::: RECORDS FOR THIS EXERCISE

Example remote_rejection_surfaces :
  fst (send_slack_message ascii_runtime
         (canned (PDict [ (u "ok", PBool false);
                          (u "error", PStr (u "channel_not_found")) ]))
         (u "xoxb-token") (u "#nowhere") (u "hi") start)
  = inr (PDict [ (u "success", PBool false);
                 (u "error",
                   PStr (u "메시지 전송 실패: Slack API 오류: channel_not_found")) ]).
Proof. reflexivity. Qed.

Example malformed_profile_is_contained :
  fst (get_slack_users ascii_runtime
         (canned (ok_body "members"
            (PList [ PDict [ (u "id", PStr (u "U3")); (u "profile", PNone) ] ])))
         (u "xoxb-token") start)
  = inr (PDict [ (u "success", PBool false);
                 (u "error",
                   PStr (u "사용자 목록 조회 실패: 'NoneType' object has no attribute 'get'")) ]).
Proof. reflexivity. Qed.

(* ================================================================== *)
(** ** Counting and ranking *)
(* ================================================================== *)

Lemma pystr_eqb_sym (a b : pystr) : PyStr.eqb a b = PyStr.eqb b a.
Proof.
  destruct (PyStr.eqb a b) eqn:E.
  - apply pystr_eqb_eq in E. subst. symmetry. apply pystr_eqb_refl.
  - destruct (PyStr.eqb b a) eqn:E'; [|reflexivity].
    apply pystr_eqb_eq in E'. subst. rewrite pystr_eqb_refl in E.
    discriminate.
Qed.

Lemma occurrences_cons (w x : pystr) (words : list pystr) :
  occurrences w (x :: words)
  = (if PyStr.eqb w x then 1 else 0) + occurrences w words.
Proof.
  unfold occurrences. cbn [filter].
  destruct (PyStr.eqb w x); cbn [List.length]; lia.
Qed.

Lemma occurrences_without (w k : pystr) (words : list pystr) :
  PyStr.eqb w k = false ->
  occurrences k (filter (fun x => negb (PyStr.eqb w x)) words)
  = occurrences k words.
Proof.
  intros Hwk. induction words as [|x rest IH]; [reflexivity|].
  simpl. destruct (PyStr.eqb w x) eqn:Ewx; simpl.
  - rewrite occurrences_cons, IH.
    apply pystr_eqb_eq in Ewx. subst x.
    rewrite (pystr_eqb_sym k w), Hwk. reflexivity.
  - rewrite !occurrences_cons, IH. reflexivity.
Qed.

(** Counting on with a word that is already at the head of the counter. *)
Lemma count_on_from_head (words : list pystr) :
  forall (w : pystr) (n : Z) (c : list (pystr * Z)),
    fold_left counter_incr words ((w, n) :: c)
    = (w, n + occurrences w words)
      :: fold_left counter_incr
           (filter (fun x => negb (PyStr.eqb w x)) words) c.
Proof.
  induction words as [|x rest IH]; intros w n c.
  - simpl. unfold occurrences. simpl. rewrite Z.add_0_r. reflexivity.
  - cbn [fold_left counter_incr filter]. rewrite occurrences_cons.
    destruct (PyStr.eqb w x) eqn:E; cbn [negb].
    + rewrite IH. replace (n + 1 + occurrences w rest)
        with (n + (1 + occurrences w rest)) by lia. reflexivity.
    + cbn [fold_left]. rewrite (IH w n (counter_incr c x)).
      rewrite Z.add_0_l. reflexivity.
Qed.

Lemma Counter_cons (w : pystr) (words : list pystr) :
  Counter (w :: words)
  = (w, occurrences w (w :: words))
    :: Counter (filter (fun x => negb (PyStr.eqb w x)) words).
Proof.
  unfold Counter. simpl. rewrite count_on_from_head.
  rewrite occurrences_cons, pystr_eqb_refl. reflexivity.
Qed.

Lemma filter_filter_comm {A} (p q : A -> bool) (l : list A) :
  filter p (filter q l) = filter q (filter p l).
Proof.
  induction l as [|x l IH]; [reflexivity|].
  simpl. destruct (p x) eqn:Ep, (q x) eqn:Eq; simpl;
    rewrite ?Ep, ?Eq, IH; reflexivity.
Qed.

Lemma filter_absorbs {A} (p q : A -> bool) (l : list A) :
  (forall x, p x = true -> q x = true) ->
  filter q (filter p l) = filter p l.
Proof.
  intros Hpq. induction l as [|x l IH]; [reflexivity|].
  simpl. destruct (p x) eqn:Ep; simpl; [|exact IH].
  rewrite (Hpq x Ep), IH. reflexivity.
Qed.

Lemma first_appearances_filter (p : pystr -> bool) (words : list pystr) :
  first_appearances (filter p words) = filter p (first_appearances words).
Proof.
  induction words as [|w rest IH]; [reflexivity|].
  simpl. destruct (p w) eqn:Ep; simpl.
  - rewrite IH, filter_filter_comm. reflexivity.
  - rewrite IH. rewrite filter_filter_comm. symmetry.
    apply filter_absorbs.
    intros x Hx. destruct (PyStr.eqb w x) eqn:E; [|reflexivity].
    apply pystr_eqb_eq in E. subst x. congruence.
Qed.

(** The counter built by [Counter(all_words)]: one entry per distinct
    word, in order of first appearance, with its number of occurrences. *)
Lemma Counter_entries (words : list pystr) :
  Counter words
  = map (fun w => (w, occurrences w words)) (first_appearances words).
Proof.
  remember (List.length words) as n eqn:Hn.
  revert words Hn.
  induction n as [n IH] using (well_founded_induction Wf_nat.lt_wf).
  intros [|w rest] Hn; [reflexivity|].
  rewrite Counter_cons. simpl first_appearances. simpl map. f_equal.
  rewrite (IH (List.length (filter (fun x => negb (PyStr.eqb w x)) rest))).
  - rewrite first_appearances_filter.
    apply map_ext_in. intros k Hk.
    apply filter_In in Hk as [_ Hk]. apply negb_true_iff in Hk.
    rewrite occurrences_without by exact Hk.
    rewrite occurrences_cons, (pystr_eqb_sym k w), Hk. reflexivity.
  - subst n. simpl.
    pose proof (filter_length_le (fun x => negb (PyStr.eqb w x)) rest). lia.
  - reflexivity.
Qed.

Lemma first_appearances_In (w : pystr) (words : list pystr) :
  In w (first_appearances words) <-> In w words.
Proof.
  induction words as [|x rest IH]; simpl; [tauto|].
  rewrite filter_In, IH. split.
  - intros [H | [H _]]; auto.
  - intros [H | H]; [now left|].
    destruct (PyStr.eqb x w) eqn:E.
    + left. now apply pystr_eqb_eq.
    + right. split; [assumption | reflexivity].
Qed.

Lemma NoDup_filter_keeps {A} (p : A -> bool) (l : list A) :
  NoDup l -> NoDup (filter p l).
Proof.
  induction 1 as [|x l Hx _ IH]; simpl; [constructor|].
  destruct (p x); [|exact IH].
  constructor; [|exact IH].
  intros Hin. apply filter_In in Hin as [Hin _]. contradiction.
Qed.

Lemma first_appearances_NoDup (words : list pystr) :
  NoDup (first_appearances words).
Proof.
  induction words as [|w rest IH]; simpl; constructor.
  - intros Hin. apply filter_In in Hin as [_ Hin].
    rewrite pystr_eqb_refl in Hin. discriminate.
  - now apply NoDup_filter_keeps.
Qed.

Lemma occurrences_positive (w : pystr) (words : list pystr) :
  In w words -> 1 <= occurrences w words.
Proof.
  intros Hin. induction words as [|x rest IH]; [contradiction|].
  rewrite occurrences_cons. destruct Hin as [-> | Hin].
  - rewrite pystr_eqb_refl. unfold occurrences. lia.
  - specialize (IH Hin). destruct (PyStr.eqb w x); lia.
Qed.

(** X1.  The counter holds one entry for each distinct word, in order of
    first appearance, whose count is the number of occurrences of the word;
    so words are not repeated and every count is at least 1. *)
Theorem counter_counts_first_appearances (words : list pystr) :
  Counter words
  = map (fun w => (w, occurrences w words)) (first_appearances words)
  /\ NoDup (map fst (Counter words))
  /\ (forall w, In w (map fst (Counter words)) <-> In w words)
  /\ Forall (fun wc => 1 <= snd wc) (Counter words).
Proof.
  assert (Hkeys : map fst (Counter words) = first_appearances words).
  { rewrite Counter_entries, map_map. simpl. apply map_id. }
  repeat split.
  - apply Counter_entries.
  - rewrite Hkeys. apply first_appearances_NoDup.
  - rewrite Hkeys. apply first_appearances_In.
  - rewrite Hkeys. apply first_appearances_In.
  - rewrite Counter_entries. apply Forall_forall. intros wc Hin.
    apply in_map_iff in Hin as (w & <- & Hw). simpl.
    apply occurrences_positive. now apply first_appearances_In.
Qed.

Lemma insert_by_count_perm (x : pystr * Z) (sorted : list (pystr * Z)) :
  Permutation (insert_by_count x sorted) (x :: sorted).
Proof.
  induction sorted as [|y rest IH]; simpl; [reflexivity|].
  destruct (snd x <? snd y); [|reflexivity].
  rewrite IH. apply perm_swap.
Qed.

Lemma most_common_perm (c : list (pystr * Z)) :
  Permutation (most_common c) c.
Proof.
  induction c as [|x c IH]; simpl; [constructor|].
  rewrite insert_by_count_perm. now constructor.
Qed.

Lemma insert_by_count_sorted (x : pystr * Z) (sorted : list (pystr * Z)) :
  StronglySorted count_ge sorted ->
  StronglySorted count_ge (insert_by_count x sorted).
Proof.
  induction 1 as [|y rest Hrest IH Hy]; simpl.
  - constructor; constructor.
  - destruct (snd x <? snd y) eqn:E.
    + constructor; [exact IH|].
      apply Forall_forall. intros z Hz.
      apply (Permutation_in _ (insert_by_count_perm x rest)) in Hz.
      destruct Hz as [<- | Hz].
      * unfold count_ge. apply Z.ltb_lt in E. lia.
      * rewrite Forall_forall in Hy. now apply Hy.
    + apply Z.ltb_ge in E.
      constructor; [constructor; assumption|].
      constructor; [exact E|].
      eapply Forall_impl; [|exact Hy].
      intros z Hz. unfold count_ge in *. lia.
Qed.

Lemma most_common_sorted (c : list (pystr * Z)) :
  StronglySorted count_ge (most_common c).
Proof.
  induction c as [|x c IH]; simpl; [constructor|].
  now apply insert_by_count_sorted.
Qed.

(** Inserting leaves the items of every other count where they were and
    puts the new item in front of those of its own count. *)
Lemma insert_by_count_class (n : Z) (x : pystr * Z)
    (sorted : list (pystr * Z)) :
  filter (fun wc => snd wc =? n) (insert_by_count x sorted)
  = filter (fun wc => snd wc =? n) (x :: sorted).
Proof.
  induction sorted as [|y rest IH]; [reflexivity|].
  cbn [insert_by_count]. destruct (snd x <? snd y) eqn:E; [|reflexivity].
  apply Z.ltb_lt in E. cbn [filter] in *. rewrite IH.
  destruct (snd x =? n) eqn:Ex, (snd y =? n) eqn:Ey; try reflexivity.
  apply Z.eqb_eq in Ex, Ey. lia.
Qed.

Lemma most_common_class (n : Z) (c : list (pystr * Z)) :
  filter (fun wc => snd wc =? n) (most_common c)
  = filter (fun wc => snd wc =? n) c.
Proof.
  induction c as [|x c IH]; [reflexivity|].
  cbn [most_common fold_right]. rewrite insert_by_count_class.
  cbn [filter]. fold (most_common c). rewrite IH. reflexivity.
Qed.

Lemma sum_counts_from (c : list (pystr * Z)) (acc : Z) :
  fold_left (fun a wc => a + snd wc) c acc
  = acc + fold_right (fun wc a => snd wc + a) 0 c.
Proof.
  revert acc. induction c as [|x c IH]; intros acc; simpl; [lia|].
  rewrite IH. lia.
Qed.

Lemma sum_counts_perm (c c' : list (pystr * Z)) :
  Permutation c c' -> sum_counts c = sum_counts c'.
Proof.
  unfold sum_counts. rewrite !sum_counts_from.
  induction 1; simpl; lia.
Qed.

(** X2.  The ranking is a rearrangement of the counter in which counts
    never increase, and it is stable: the items of any one count keep the
    order they had in the counter. *)
Theorem most_common_sorted_stable (c : list (pystr * Z)) :
  Permutation (most_common c) c
  /\ StronglySorted count_ge (most_common c)
  /\ forall n, filter (fun wc => snd wc =? n) (most_common c)
               = filter (fun wc => snd wc =? n) c.
Proof.
  split; [apply most_common_perm|].
  split; [apply most_common_sorted|].
  intros n. apply most_common_class.
Qed.

(** X3.  In the ranking of a list of words, the words that occur exactly
    [n] times appear in the order of their first appearance in the list:
    ties are broken by first appearance. *)
Theorem ties_ordered_by_first_appearance (words : list pystr) (n : Z) :
  map fst (filter (fun wc => snd wc =? n) (most_common (Counter words)))
  = filter (fun w => occurrences w words =? n) (first_appearances words).
Proof.
  rewrite most_common_class, Counter_entries.
  induction (first_appearances words) as [|w rest IH]; [reflexivity|].
  simpl. destruct (occurrences w words =? n); simpl; rewrite IH; reflexivity.
Qed.

Lemma sum_counts_cons (x : pystr * Z) (c : list (pystr * Z)) :
  sum_counts (x :: c) = snd x + sum_counts c.
Proof.
  unfold sum_counts. cbn [fold_left]. rewrite !sum_counts_from. lia.
Qed.

(** The counts of a counter add up to the number of words counted. *)
Lemma sum_counts_Counter (words : list pystr) :
  sum_counts (Counter words) = Z.of_nat (List.length words).
Proof.
  remember (List.length words) as n eqn:Hn.
  revert words Hn.
  induction n as [n IH] using (well_founded_induction Wf_nat.lt_wf).
  intros [|w rest] Hn; [subst; reflexivity|].
  rewrite Counter_cons, sum_counts_cons. cbn [snd].
  pose proof (filter_length (PyStr.eqb w) rest) as Hsplit.
  rewrite (IH (List.length (filter (fun x => negb (PyStr.eqb w x)) rest)))
    by (subst n; simpl; lia || reflexivity).
  rewrite occurrences_cons, pystr_eqb_refl. unfold occurrences.
  subst n. cbn [List.length]. lia.
Qed.

(* ================================================================== *)
(** ** What the tokenizer returns *)
(* ================================================================== *)

Section SplitFacts.

Variable ucd : unicode_db.

(** [split] drops whitespace and nothing else. *)
Lemma split_from_concat (s cur : pystr) :
  List.concat (split_from ucd cur s)
  = rev cur ++ filter (fun c => negb (isspace ucd c)) s.
Proof.
  revert cur. induction s as [|c rest IH]; intros cur.
  - simpl. destruct cur; simpl; rewrite ?app_nil_r; reflexivity.
  - cbn [split_from filter]. destruct (isspace ucd c); cbn [negb].
    + destruct cur as [|x cur'].
      * rewrite IH. reflexivity.
      * cbn [List.concat]. rewrite IH. reflexivity.
    + rewrite IH. cbn [rev]. rewrite <- app_assoc. reflexivity.
Qed.
Lemma stripped_unconditional c :
  strip c = c ->
  (unconditional c = true <-> c = "" \/ c = "1")
  /\ (GraphBuilderTests.normalize_cond (Some c) = "1"
      <-> unconditional c = true)
  /\ (GraphViz._normalize_cond (Some c) = ""
      \/ GraphViz._normalize_cond (Some c) = "1"
      <-> unconditional c = true).
Proof.
  intros Hs.
  assert (Hu : unconditional c = true <-> c = "" \/ c = "1").
  { unfold unconditional. split.
    - intros H. apply orb_prop in H as [H | H].
      + apply orb_prop in H as [H | H].
        * right. by apply String.eqb_eq.
        * left. destruct c; [done|]. done.
      + left. by apply String.eqb_eq.
    - intros [-> | ->]; reflexivity. }
  split; [exact Hu|]. split.
  - rewrite Hu. unfold GraphBuilderTests.normalize_cond. rewrite Hs.
    destruct c as [|a r]; simpl; [tauto|].
    split; [by right|]. by intros [H | H].
  - rewrite Hu.
    destruct (stripped_of_remove_ws c Hs) as [H0 H1].
    pose proof (remove_ws_join_split "" c eq_refl) as Hrw.
    unfold GraphViz._normalize_cond. rewrite split_ws_strip.
    fold (split_ws c) in Hrw. rewrite string_app_nil_l in Hrw.
    split.
    + intros [H | H]; rewrite H in Hrw; [left; by apply H0|right; by apply H1].
    + intros [-> | ->]; [by left|by right].
Qed.

Lemma extracted_conditions_stripped (py_id : Identities) tree graphs g t :
  build_fsm_graphs_from_cst py_id tree = Return graphs ->
  In g graphs -> In t (transitions g) -> strip (t_cond t) = t_cond t.
Proof.
  rewrite build_fsm_graphs_eq.
  destruct (detect_fsm_enum_candidates_from_cst py_id tree) as [cands|];
    simpl; [|done].
  destruct (detect_enum_variables_from_cst py_id tree) as [vars|];
    simpl; [|done].
  intros [= <-] Hin. apply in_flat_map in Hin as ([key vs] & _ & Hg).
  apply graph_of_group_shape in Hg. by apply Hg.
Qed.

(** X10. For every transition of a graph of the extraction, the
    generator, the DOT export and the two normalisations agree on
    whether it is unconditional. The condition is then the empty text
    or [1]; the generator writes a plain assignment exactly when the
    export draws the edge without a label, when the comparison of the
    test suite normalises the condition to [1], and when the
    normalisation of the viewer gives the empty text or [1]. *)
Theorem unconditional_edges_agree (py_id : Identities) (tree : Node)
        (graphs : list FSMGraph) (g : FSMGraph) (i : nat) (t : Transition) :
  build_fsm_graphs_from_cst py_id tree = Return graphs ->
  In g graphs ->
  transitions g !! i = Some t ->
  let u := unconditional (t_cond t) in
  (u = true <-> t_cond t = "" \/ t_cond t = "1")
  /\ dot_body g !! (length (states g) + i)
     = Some (if u then plain_edge_line t else labelled_edge_line t)
  /\ (GraphBuilderTests.normalize_cond (Some (t_cond t)) = "1" <-> u = true)
  /\ (GraphViz._normalize_cond (Some (t_cond t)) = ""
      \/ GraphViz._normalize_cond (Some (t_cond t)) = "1"
      <-> u = true).
Proof.
  intros Hb Hg Hi. cbv zeta.
  assert (Hin : In t (transitions g)).
  { eapply list_elem_of_In, list_elem_of_lookup_2, Hi. }
  pose proof (extracted_conditions_stripped _ _ _ _ _ Hb Hg Hin) as Hs.
  destruct (stripped_unconditional _ Hs) as (H1 & H2 & H3).
  split; [exact H1|]. split; [|split; [exact H2|exact H3]].
  rewrite dot_body_eq, lookup_app_r by (rewrite length_map; lia).
  rewrite length_map.
  replace (length (states g) + i - length (states g)) with i by lia.
  rewrite (map_is_fmap _ (transitions g)), list_lookup_fmap, Hi.
  reflexivity.
Qed.

Lemma unconditional_edges_witness :
  dot_body fsm_example_graph !! (length (states fsm_example_graph) + 1)
  = Some "  REQ -> WAIT;".
Proof.
  refine (proj1 (proj2 (unconditional_edges_agree path_id fsm_example
            [fsm_example_graph] fsm_example_graph 1
            (mkTransition "REQ" "WAIT" "1") _ _ _))).
  - vm_compute. reflexivity.
  - left. reflexivity.
  - reflexivity.
Defined.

::::::

- [WHAT TO PRODUCE]:
Nothing but the lines above from the one containing "simpl. destruct (PyStr.eqb" through the one containing "with (n + (1" should appear in the answer, each repeated exactly.

- [YOUR SOLUTION]:
  simpl. destruct (PyStr.eqb w x) eqn:Ewx; simpl.
  - rewrite occurrences_cons, IH.
    apply pystr_eqb_eq in Ewx. subst x.
    rewrite (pystr_eqb_sym k w), Hwk. reflexivity.
  - rewrite !occurrences_cons, IH. reflexivity.
Qed.

(** Counting on with a word that is already at the head of the counter. *)
Lemma count_on_from_head (words : list pystr) :
  forall (w : pystr) (n : Z) (c : list (pystr * Z)),
    fold_left counter_incr words ((w, n) :: c)
    = (w, n + occurrences w words)
      :: fold_left counter_incr
           (filter (fun x => negb (PyStr.eqb w x)) words) c.
Proof.
  induction words as [|x rest IH]; intros w n c.
  - simpl. unfold occurrences. simpl. rewrite Z.add_0_r. reflexivity.
  - cbn [fold_left counter_incr filter]. rewrite occurrences_cons.
    destruct (PyStr.eqb w x) eqn:E; cbn [negb].
    + rewrite IH. replace (n + 1 + occurrences w rest)
        with (n + (1 + occurrences w rest)) by lia. reflexivity.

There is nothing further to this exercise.